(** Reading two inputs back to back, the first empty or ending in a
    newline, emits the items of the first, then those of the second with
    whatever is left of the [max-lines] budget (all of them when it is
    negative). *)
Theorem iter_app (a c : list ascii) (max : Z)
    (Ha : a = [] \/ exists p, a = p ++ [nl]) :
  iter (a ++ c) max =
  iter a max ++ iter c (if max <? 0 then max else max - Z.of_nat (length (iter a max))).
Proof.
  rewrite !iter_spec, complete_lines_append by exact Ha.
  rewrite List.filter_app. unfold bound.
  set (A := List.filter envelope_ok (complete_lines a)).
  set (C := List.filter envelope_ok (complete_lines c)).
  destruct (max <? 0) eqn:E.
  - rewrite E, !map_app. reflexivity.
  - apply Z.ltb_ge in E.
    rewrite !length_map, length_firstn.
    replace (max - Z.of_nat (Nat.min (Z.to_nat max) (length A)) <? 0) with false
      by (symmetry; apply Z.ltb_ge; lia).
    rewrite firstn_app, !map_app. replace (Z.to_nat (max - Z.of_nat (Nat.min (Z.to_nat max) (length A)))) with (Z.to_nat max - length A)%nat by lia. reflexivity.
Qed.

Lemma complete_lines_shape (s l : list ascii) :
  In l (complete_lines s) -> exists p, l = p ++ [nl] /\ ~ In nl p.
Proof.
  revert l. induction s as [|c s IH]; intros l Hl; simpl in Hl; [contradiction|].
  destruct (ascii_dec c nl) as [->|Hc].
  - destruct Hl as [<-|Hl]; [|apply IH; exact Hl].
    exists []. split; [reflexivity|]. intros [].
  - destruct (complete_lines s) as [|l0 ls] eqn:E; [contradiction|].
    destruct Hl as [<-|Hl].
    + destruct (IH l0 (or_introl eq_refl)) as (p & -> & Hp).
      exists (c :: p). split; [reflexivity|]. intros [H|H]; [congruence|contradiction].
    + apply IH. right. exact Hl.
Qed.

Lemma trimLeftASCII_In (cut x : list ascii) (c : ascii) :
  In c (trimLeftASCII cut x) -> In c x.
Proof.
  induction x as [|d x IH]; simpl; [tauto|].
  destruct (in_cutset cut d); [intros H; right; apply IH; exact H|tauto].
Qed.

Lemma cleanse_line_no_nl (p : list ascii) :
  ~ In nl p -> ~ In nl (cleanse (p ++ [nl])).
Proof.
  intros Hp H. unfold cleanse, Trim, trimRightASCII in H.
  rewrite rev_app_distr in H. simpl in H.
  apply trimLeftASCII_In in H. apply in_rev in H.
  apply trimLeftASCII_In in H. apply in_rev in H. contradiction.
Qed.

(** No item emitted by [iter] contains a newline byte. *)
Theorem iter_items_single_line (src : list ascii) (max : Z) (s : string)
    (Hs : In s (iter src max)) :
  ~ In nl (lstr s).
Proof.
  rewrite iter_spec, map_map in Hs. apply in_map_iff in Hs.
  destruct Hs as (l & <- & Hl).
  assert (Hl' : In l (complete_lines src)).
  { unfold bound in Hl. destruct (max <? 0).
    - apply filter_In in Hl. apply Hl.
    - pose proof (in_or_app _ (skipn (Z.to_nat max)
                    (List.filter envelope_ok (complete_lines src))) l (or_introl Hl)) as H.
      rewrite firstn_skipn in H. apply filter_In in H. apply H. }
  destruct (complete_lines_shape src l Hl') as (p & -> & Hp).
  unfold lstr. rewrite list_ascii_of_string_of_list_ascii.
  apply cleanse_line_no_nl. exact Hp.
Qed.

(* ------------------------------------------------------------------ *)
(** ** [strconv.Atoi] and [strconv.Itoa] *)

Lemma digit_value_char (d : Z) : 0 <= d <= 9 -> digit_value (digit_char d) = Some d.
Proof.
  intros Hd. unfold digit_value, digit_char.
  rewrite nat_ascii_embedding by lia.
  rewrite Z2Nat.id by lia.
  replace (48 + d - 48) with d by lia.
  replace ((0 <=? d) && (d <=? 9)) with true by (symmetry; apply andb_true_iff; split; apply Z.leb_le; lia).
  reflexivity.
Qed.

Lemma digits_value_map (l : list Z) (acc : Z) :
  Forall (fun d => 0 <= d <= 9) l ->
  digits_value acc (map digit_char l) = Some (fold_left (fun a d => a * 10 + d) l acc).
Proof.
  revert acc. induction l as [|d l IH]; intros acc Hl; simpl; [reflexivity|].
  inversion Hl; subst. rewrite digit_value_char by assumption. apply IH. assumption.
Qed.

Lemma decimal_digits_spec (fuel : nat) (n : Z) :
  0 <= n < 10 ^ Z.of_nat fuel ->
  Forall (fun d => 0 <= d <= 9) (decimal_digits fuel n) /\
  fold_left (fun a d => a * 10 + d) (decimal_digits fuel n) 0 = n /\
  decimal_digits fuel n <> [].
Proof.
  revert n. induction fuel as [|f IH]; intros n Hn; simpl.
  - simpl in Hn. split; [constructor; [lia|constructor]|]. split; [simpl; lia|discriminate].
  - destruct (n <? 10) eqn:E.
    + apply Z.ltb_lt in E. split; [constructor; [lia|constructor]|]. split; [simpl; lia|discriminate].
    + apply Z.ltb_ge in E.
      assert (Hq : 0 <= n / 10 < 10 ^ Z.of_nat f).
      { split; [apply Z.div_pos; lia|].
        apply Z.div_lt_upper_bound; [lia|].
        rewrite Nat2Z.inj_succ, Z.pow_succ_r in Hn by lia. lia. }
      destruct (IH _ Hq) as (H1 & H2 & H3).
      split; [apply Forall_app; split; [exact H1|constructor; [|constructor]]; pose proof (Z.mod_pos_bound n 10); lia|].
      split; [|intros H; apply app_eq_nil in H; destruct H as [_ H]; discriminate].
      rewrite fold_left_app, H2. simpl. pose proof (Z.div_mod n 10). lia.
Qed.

_THE PROBLEM_: Every line from the first entry to the line containing "Theorem iter_app (a c : list ascii) (max : Z)" should be transcribed exactly, and nothing beyond it.

_SOLUTION TO THE EXERCISE_:
(** Reading two inputs back to back, the first empty or ending in a
    newline, emits the items of the first, then those of the second with
    whatever is left of the [max-lines] budget (all of them when it is
    negative). *)
Theorem iter_app (a c : list ascii) (max : Z)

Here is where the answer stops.